§ Information given:
(* ===== verification/AuthRules.v ===== *)
(** * AuthRuleFeeHandler and AuthRulesFeeHandler

    [sovtokenfees/req_handlers/write_handlers/auth_rule_fee_handler.py] and
    [auth_rules_fee_handler.py]: an auth rule may only name fee aliases that
    [SET_FEES] has defined.  indy's constraints are read through
    [StaticAuthRuleHelper.get_auth_constraint], a parameter.  Theorems: exactly
    which rules are refused, and with which aliases. *)

From S2P Require Import Prelude Exceptions PyStr TokenTypes Stores Json GetUtxo FeesState FeesAuthorizer.

Open Scope stdpp_scope.

(** [AuthConstraint]: the role constraint with its [metadata], the forbidden one,
    and the combinations (AND, OR) of others. *)
Inductive auth_constraint :=
  | RoleConstraint (metadata : dict)
  | ForbiddenConstraint
  | CombinedConstraint (auth_constraints : list auth_constraint).

(** [v in current_fees] for the dictionary of the fees *)
Definition in_fees (v current_fees : json) : res bool :=
  match current_fees with
  | JObj d =>
      match v with
      | JStr a => Ok (ahas a d)
      | JArr _ | JObj _ => Raise (TypeError (Msg "unhashable type" []))
      | _ => Ok false
      end
  | _ => Raise (TypeError (Msg "argument is not iterable" []))
  end.

(** [validate_metadata]; the state is the list [wrong_aliases]. *)
Fixpoint validate_metadata (current_fees : json) (c : auth_constraint) : M (list json) unit :=
  match c with
  | ForbiddenConstraint => ret tt
  | CombinedConstraint auth_constraints =>
      (fix loop (cs : list auth_constraint) : M (list json) unit :=
         match cs with
         | [] => ret tt
         | constr :: cs => validate_metadata current_fees constr ;;; loop cs
         end) auth_constraints
  | RoleConstraint metadata =>
      let meta_alias := get_default_none FEES_FIELD_NAME metadata in
      if json_truthy meta_alias then
        let! found := lift (in_fees meta_alias current_fees) in
        if (found : bool) then ret tt else modify (fun wrong => wrong ++ [meta_alias])
      else ret tt
  end.

(** [", ".join(wrong_aliases)] takes strings only. *)
Fixpoint join_args (l : list json) : res (list string) :=
  match l with
  | [] => Ok []
  | JStr s :: l => let? r := join_args l in Ok (s :: r)
  | _ => Raise (TypeError (Msg "sequence item: expected str instance" []))
  end.

(** The elements a [for] loop gives. *)
Definition json_iter (v : json) : res (list json) :=
  match v with
  | JArr l => Ok l
  | JObj d => Ok (JStr <$> d.*1)
  | JStr s => Ok ((fun c => JStr (String c "")) <$> String.list_ascii_of_string s)
  | _ => Raise (TypeError (Msg "object is not iterable" []))
  end.

Definition RULES : string := "rules".

Section Handlers.
Context {T : Type} `{StateStore T} `{Serializer}.
Context (get_auth_constraint : json -> res auth_constraint).

(** The check of one constraint, which both handlers make. *)
Definition check_constraint (req : raw_request) (current_fees : json) (c : auth_constraint) : res unit :=
  match validate_metadata current_fees c [] with
  | (Raise e, _) => Raise e
  | (Ok tt, wrong_aliases) =>
      if (0 <? length wrong_aliases)%nat then
        let? names := join_args wrong_aliases in
        Raise (InvalidClientMessageException (raw_identifier req) (raw_reqId req)
          (Msg "Fees alias(es) {} does not exist in current fees {}. Please add the alias(es) via SET_FEES transaction first."
               [MStrs names; MVal (json_truthy current_fees)]))
      else Ok tt
  end.

(** [AuthRuleFeeHandler.fees_specific_validation], the whole of its
    [dynamic_validation]. *)
Definition auth_rule_fees_specific_validation (config_state : T) (req : raw_request) : res unit :=
  let? current_fees := get_fees config_state false in
  let? constraint := get_auth_constraint (JObj (raw_operation req)) in
  check_constraint req current_fees constraint.

Fixpoint map_res {A B} (f : A -> res B) (l : list A) : res (list B) :=
  match l with
  | [] => Ok []
  | x :: l => let? y := f x in let? ys := map_res f l in Ok (y :: ys)
  end.

Fixpoint check_constraints (req : raw_request) (current_fees : json) (cs : list auth_constraint) : res unit :=
  match cs with
  | [] => Ok tt
  | c :: cs => let? _ := check_constraint req current_fees c in check_constraints req current_fees cs
  end.

(** [AuthRulesFeeHandler.fees_specific_validation] *)
Definition auth_rules_fees_specific_validation (config_state : T) (req : raw_request) : res unit :=
  let? current_fees := get_fees config_state false in
  let? rules := get_item RULES (raw_operation req) in
  let? rules := json_iter rules in
  let? constraints := map_res get_auth_constraint rules in
  check_constraints req current_fees constraints.
End Handlers.

(** ** Lemmas *)

Section Induction.
Variable P : auth_constraint -> Prop.
Hypothesis P_role : forall metadata, P (RoleConstraint metadata).
Hypothesis P_forbidden : P ForbiddenConstraint.
Hypothesis P_combined : forall cs, Forall P cs -> P (CombinedConstraint cs).

Fixpoint auth_constraint_nested_ind (c : auth_constraint) : P c :=
  match c with
  | RoleConstraint metadata => P_role metadata
  | ForbiddenConstraint => P_forbidden
  | CombinedConstraint cs =>
      P_combined cs ((fix loop (cs : list auth_constraint) : Forall P cs :=
        match cs with
        | [] => Forall_nil_2 P
        | c :: cs => Forall_cons_2 P c cs (auth_constraint_nested_ind c) (loop cs)
        end) cs)
  end.
End Induction.

(** The aliases that the role constraints of a rule name, left to right. *)
Fixpoint role_aliases (c : auth_constraint) : list json :=
  match c with
  | RoleConstraint metadata => [get_default_none FEES_FIELD_NAME metadata]
  | ForbiddenConstraint => []
  | CombinedConstraint cs => flat_map role_aliases cs
  end.

(** An alias is missing, empty or null, or a string. *)
Definition alias_ok (v : json) : Prop :=
  json_truthy v = false \/ exists a, v = JStr a.

Definition unknown_alias (d : dict) (v : json) : list string :=
  match v with JStr a => if bool_decide (a <> "") && negb (ahas a d) then [a] else [] | _ => [] end.

(** The aliases of a rule that the table [d] does not have. *)
Definition unknown_aliases (d : dict) (c : auth_constraint) : list string :=
  flat_map (unknown_alias d) (role_aliases c).

Lemma validate_metadata_spec d c wrong :
  Forall alias_ok (role_aliases c) ->
  validate_metadata (JObj d) c wrong = (Ok tt, wrong ++ (JStr <$> unknown_aliases d c)).
Proof.
  unfold unknown_aliases. revert wrong. induction c as [metadata| |cs IH] using auth_constraint_nested_ind; intros wrong.
  - intros Ha. apply Forall_cons in Ha as [Ha _]. cbn [validate_metadata role_aliases flat_map].
    destruct Ha as [Hf|[a Ha]].
    + rewrite Hf. assert (unknown_alias d (get_default_none FEES_FIELD_NAME metadata) = []) as ->.
      { destruct (get_default_none _ _) as [| | | |a| |]; try done. simpl in *. by case_bool_decide; subst. }
      by rewrite app_nil_r.
    + rewrite Ha. cbn [json_truthy unknown_alias]. destruct (decide (a = "")) as [->|Hne].
      { simpl. by rewrite app_nil_r. }
      rewrite bool_decide_false, bool_decide_true by done. cbn [negb in_fees andb].
      reduce_monad. destruct (ahas a d); cbn [negb app]; [by rewrite app_nil_r|done].
  - intros _. simpl. by rewrite app_nil_r.
  - cbn [validate_metadata role_aliases]. revert wrong. induction IH as [|c cs Hc _ IH]; intros wrong Ha.
    + simpl. by rewrite app_nil_r.
    + cbn [flat_map] in *. apply Forall_app in Ha as [Ha1 Ha2].
      unfold bind at 1. rewrite Hc by done. rewrite IH by done.
      by rewrite flat_map_app, fmap_app, app_assoc.
Qed.

Lemma join_args_strs l : join_args (JStr <$> l) = Ok l.
Proof. induction l as [|s l IH]; [done|]. csimpl. by rewrite IH. Qed.

Lemma check_constraint_spec req d c :
  Forall alias_ok (role_aliases c) ->
  match unknown_aliases d c with
  | [] => check_constraint req (JObj d) c = Ok tt
  | l => exists m, check_constraint req (JObj d) c =
           Raise (InvalidClientMessageException (raw_identifier req) (raw_reqId req) (Msg m [MStrs l; MVal (json_truthy (JObj d))]))
  end.
Proof.
  intros Ha. unfold check_constraint. rewrite validate_metadata_spec by done. rewrite app_nil_l, length_fmap, join_args_strs.
  destruct (unknown_aliases d c); simpl; [done|]. by eexists.
Qed.

Lemma get_fees_table {T} `{StateStore T} `{Serializer} (t : T) d :
  stored_table t d -> get_fees t false = Ok (JObj d).
Proof.
  intros Hd. destruct (stored_table_read t d Hd) as (v & Hv & _ & Hcase). unfold get_fees. rewrite Hv.
  destruct Hcase as [->|[-> ->]]; done.
Qed.

(** ** Properties *)

Section Properties.
Context {T : Type} `{StateStore T} `{Serializer} (get_auth_constraint : json -> res auth_constraint).

(** An [AUTH_RULE] request is refused exactly when a role constraint of its
    rule, at any depth, names an alias that is not in the table of fees; the
    exception lists these aliases, in order. *)
Theorem auth_rule_outcome (t : T) d req c :
  stored_table t d -> get_auth_constraint (JObj (raw_operation req)) = Ok c ->
  Forall alias_ok (role_aliases c) ->
  match unknown_aliases d c with
  | [] => auth_rule_fees_specific_validation get_auth_constraint t req = Ok tt
  | l => exists m, auth_rule_fees_specific_validation get_auth_constraint t req =
           Raise (InvalidClientMessageException (raw_identifier req) (raw_reqId req) (Msg m [MStrs l; MVal (json_truthy (JObj d))]))
  end.
Proof.
  intros Hd Hc Ha. unfold auth_rule_fees_specific_validation. rewrite (get_fees_table t d Hd), Hc.
  cbn [res_bind]. by apply check_constraint_spec.
Qed.

(** C39: an [AUTH_RULES] request is accepted exactly when none of its rules names
    an unknown alias; otherwise the first rule that does is reported. *)
Theorem auth_rules_outcome (t : T) d req rules cs :
  stored_table t d -> alookup RULES (raw_operation req) = Some (JArr rules) ->
  map_res get_auth_constraint rules = Ok cs ->
  Forall (fun c => Forall alias_ok (role_aliases c)) cs ->
  match List.filter (fun c => match unknown_aliases d c with [] => false | _ => true end) cs with
  | [] => auth_rules_fees_specific_validation get_auth_constraint t req = Ok tt
  | c :: _ => exists m, auth_rules_fees_specific_validation get_auth_constraint t req =
      Raise (InvalidClientMessageException (raw_identifier req) (raw_reqId req)
               (Msg m [MStrs (unknown_aliases d c); MVal (json_truthy (JObj d))]))
  end.
Proof.
  intros Hd Hr Hcs Ha. unfold auth_rules_fees_specific_validation, get_item.
  rewrite (get_fees_table t d Hd), Hr. cbn [dict_item res_bind json_iter]. rewrite Hcs. cbn [res_bind].
  clear Hr Hcs. induction Ha as [|c cs Hc _ IH]; [done|]. cbn [List.filter check_constraints].
  pose proof (check_constraint_spec req d c Hc) as Hcheck. destruct (unknown_aliases d c) as [|a l] eqn:E.
  - rewrite Hcheck. exact IH.
  - destruct Hcheck as [m ->]. cbv iota. rewrite E. by exists m.
Qed.
End Properties.

(** ** Witnesses *)

Definition ex_constraint : auth_constraint :=
  CombinedConstraint [RoleConstraint [(FEES_FIELD_NAME, JStr "nym")]; ForbiddenConstraint;
                      CombinedConstraint [RoleConstraint []; RoleConstraint [(FEES_FIELD_NAME, JStr "schema")]]].

Definition ex_rule_request : raw_request :=
  mkRawRequest (Some "did") (Some 3%Z) [(RULES, JArr [JNull; JNull])].

Lemma ex_stored_table : stored_table ExFees.config (fees_dict [("nym", 4%Z)]).
Proof. vm_compute. reflexivity. Qed.

Lemma ex_aliases_ok : Forall alias_ok (role_aliases ex_constraint).
Proof.
  simpl. apply Forall_cons_2; [right; by eexists|]. apply Forall_cons_2; [by left|].
  apply Forall_cons_2; [right; by eexists|]. apply Forall_nil_2.
Qed.

Lemma auth_rule_outcome_witness :
  exists m, auth_rule_fees_specific_validation (fun _ => Ok ex_constraint) ExFees.config ex_rule_request =
    Raise (InvalidClientMessageException (Some "did") (Some 3%Z) (Msg m [MStrs ["schema"]; MVal true])).
Proof.
  exact (auth_rule_outcome (fun _ => Ok ex_constraint) ExFees.config (fees_dict [("nym", 4%Z)]) ex_rule_request
           ex_constraint ex_stored_table eq_refl ex_aliases_ok).
Defined.

Lemma auth_rules_outcome_witness :
  exists m, auth_rules_fees_specific_validation (fun _ => Ok ex_constraint) ExFees.config ex_rule_request =
    Raise (InvalidClientMessageException (Some "did") (Some 3%Z) (Msg m [MStrs ["schema"]; MVal true])).
Proof.
  exact (auth_rules_outcome (fun _ => Ok ex_constraint) ExFees.config (fees_dict [("nym", 4%Z)]) ex_rule_request
           [JNull; JNull] [ex_constraint; ex_constraint] ex_stored_table eq_refl eq_refl
           (Forall_cons_2 _ _ _ ex_aliases_ok (Forall_cons_2 _ _ _ ex_aliases_ok (Forall_nil_2 _)))).
Defined.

§ Activity:
For every line in the data above that has the string "Fixpoint", return that line.

§ Response:
Fixpoint validate_metadata (current_fees : json) (c : auth_constraint) : M (list json) unit :=
Fixpoint join_args (l : list json) : res (list string) :=
Fixpoint map_res {A B} (f : A -> res B) (l : list A) : res (list B) :=
Fixpoint check_constraints (req : raw_request) (current_fees : json) (cs : list auth_constraint) : res unit :=
Fixpoint auth_constraint_nested_ind (c : auth_constraint) : P c :=
Fixpoint role_aliases (c : auth_constraint) : list json :=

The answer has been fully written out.